▶ **Required work**
Gather all lines in the entries that include the word "Lemma".

▶ **Source records**
━━━━━━━━━━━━━━━━

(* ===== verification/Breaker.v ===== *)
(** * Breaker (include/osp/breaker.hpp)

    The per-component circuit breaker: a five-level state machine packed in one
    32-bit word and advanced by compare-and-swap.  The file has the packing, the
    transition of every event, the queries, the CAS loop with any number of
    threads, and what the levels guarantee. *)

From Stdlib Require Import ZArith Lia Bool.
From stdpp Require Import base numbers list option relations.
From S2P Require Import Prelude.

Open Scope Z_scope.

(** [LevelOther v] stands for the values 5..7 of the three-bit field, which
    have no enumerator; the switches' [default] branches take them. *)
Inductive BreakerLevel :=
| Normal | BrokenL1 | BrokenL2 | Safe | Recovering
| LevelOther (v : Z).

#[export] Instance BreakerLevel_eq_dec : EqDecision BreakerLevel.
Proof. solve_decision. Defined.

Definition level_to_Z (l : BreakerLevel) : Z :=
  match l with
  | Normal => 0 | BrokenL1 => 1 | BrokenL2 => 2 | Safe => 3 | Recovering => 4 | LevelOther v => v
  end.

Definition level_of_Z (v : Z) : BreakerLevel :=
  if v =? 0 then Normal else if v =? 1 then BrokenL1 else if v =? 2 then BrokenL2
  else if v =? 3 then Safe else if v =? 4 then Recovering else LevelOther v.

━━━━━━━━━━━━━━━━

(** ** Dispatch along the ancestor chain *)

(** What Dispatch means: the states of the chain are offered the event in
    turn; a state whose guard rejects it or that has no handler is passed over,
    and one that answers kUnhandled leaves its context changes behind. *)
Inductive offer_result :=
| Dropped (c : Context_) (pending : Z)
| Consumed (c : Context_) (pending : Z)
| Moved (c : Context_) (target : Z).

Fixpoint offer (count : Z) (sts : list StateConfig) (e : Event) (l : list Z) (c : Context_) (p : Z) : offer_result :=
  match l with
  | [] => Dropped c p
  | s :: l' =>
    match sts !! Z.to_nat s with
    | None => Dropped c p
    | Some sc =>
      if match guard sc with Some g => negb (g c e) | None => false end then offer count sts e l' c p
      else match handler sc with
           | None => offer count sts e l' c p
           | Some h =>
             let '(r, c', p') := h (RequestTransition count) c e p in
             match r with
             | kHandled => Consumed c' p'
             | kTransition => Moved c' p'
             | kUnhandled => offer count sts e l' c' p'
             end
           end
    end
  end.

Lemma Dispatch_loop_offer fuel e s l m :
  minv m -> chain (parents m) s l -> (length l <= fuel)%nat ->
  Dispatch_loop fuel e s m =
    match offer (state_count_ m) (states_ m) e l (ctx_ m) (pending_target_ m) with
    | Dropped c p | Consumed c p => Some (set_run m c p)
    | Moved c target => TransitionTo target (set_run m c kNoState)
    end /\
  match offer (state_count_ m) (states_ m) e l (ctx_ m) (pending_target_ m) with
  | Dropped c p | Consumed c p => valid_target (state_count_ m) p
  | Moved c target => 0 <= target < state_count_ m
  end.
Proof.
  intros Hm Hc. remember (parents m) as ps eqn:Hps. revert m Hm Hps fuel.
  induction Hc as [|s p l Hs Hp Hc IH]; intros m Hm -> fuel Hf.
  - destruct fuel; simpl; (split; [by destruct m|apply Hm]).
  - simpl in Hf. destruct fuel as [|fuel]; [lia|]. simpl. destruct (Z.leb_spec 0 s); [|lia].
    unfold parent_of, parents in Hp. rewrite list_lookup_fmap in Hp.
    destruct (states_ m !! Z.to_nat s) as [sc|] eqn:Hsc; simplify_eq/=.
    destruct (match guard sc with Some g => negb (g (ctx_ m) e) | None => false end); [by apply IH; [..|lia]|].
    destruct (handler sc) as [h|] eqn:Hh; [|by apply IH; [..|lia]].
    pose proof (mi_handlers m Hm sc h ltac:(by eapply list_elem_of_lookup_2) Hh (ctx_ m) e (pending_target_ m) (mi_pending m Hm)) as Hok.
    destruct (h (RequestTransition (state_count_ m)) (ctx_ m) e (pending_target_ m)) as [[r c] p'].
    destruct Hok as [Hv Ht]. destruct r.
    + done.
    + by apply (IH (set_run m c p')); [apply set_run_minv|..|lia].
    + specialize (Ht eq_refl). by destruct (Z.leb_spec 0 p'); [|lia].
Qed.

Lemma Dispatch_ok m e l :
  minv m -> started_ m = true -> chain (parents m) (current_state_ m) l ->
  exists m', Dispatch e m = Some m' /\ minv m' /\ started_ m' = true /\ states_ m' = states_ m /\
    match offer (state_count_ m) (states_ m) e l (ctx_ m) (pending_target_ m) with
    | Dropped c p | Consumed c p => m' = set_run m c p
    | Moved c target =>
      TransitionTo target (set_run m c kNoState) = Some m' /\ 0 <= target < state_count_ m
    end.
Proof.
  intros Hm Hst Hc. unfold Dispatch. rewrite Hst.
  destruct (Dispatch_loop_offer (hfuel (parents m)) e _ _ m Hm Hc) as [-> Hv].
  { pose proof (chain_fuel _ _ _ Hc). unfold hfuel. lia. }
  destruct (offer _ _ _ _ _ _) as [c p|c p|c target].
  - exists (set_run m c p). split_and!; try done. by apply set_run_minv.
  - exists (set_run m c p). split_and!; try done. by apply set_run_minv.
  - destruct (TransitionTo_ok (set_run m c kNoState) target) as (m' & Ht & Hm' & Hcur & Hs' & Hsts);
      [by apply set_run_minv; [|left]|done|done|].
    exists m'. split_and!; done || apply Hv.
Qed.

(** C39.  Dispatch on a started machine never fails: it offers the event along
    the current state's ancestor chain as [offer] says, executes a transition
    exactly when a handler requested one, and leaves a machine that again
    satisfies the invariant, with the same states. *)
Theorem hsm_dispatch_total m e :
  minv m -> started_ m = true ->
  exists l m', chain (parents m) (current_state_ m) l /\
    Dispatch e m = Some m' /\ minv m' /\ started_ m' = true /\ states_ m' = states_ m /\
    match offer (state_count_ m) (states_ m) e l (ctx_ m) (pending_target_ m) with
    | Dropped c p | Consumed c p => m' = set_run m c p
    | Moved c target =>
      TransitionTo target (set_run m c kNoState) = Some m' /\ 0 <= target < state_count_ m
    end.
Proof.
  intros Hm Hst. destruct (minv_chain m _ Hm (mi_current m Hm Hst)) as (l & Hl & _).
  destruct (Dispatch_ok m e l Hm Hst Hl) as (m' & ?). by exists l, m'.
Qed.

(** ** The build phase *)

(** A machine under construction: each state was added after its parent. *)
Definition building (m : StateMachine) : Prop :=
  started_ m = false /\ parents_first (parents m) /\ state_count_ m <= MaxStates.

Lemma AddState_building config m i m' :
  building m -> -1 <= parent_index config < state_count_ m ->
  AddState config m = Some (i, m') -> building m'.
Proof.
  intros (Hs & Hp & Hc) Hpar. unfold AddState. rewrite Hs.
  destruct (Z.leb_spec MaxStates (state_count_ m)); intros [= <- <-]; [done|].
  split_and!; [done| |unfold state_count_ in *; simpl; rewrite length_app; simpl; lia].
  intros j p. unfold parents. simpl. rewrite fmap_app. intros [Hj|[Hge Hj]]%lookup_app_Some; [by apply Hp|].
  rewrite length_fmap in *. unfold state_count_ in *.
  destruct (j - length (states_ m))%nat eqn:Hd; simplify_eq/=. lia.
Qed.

━━━━━━━━━━━━━━━━

▶ **Result of the task**
Lemma Dispatch_loop_offer fuel e s l m :
Lemma Dispatch_ok m e l :
Lemma AddState_building config m i m' :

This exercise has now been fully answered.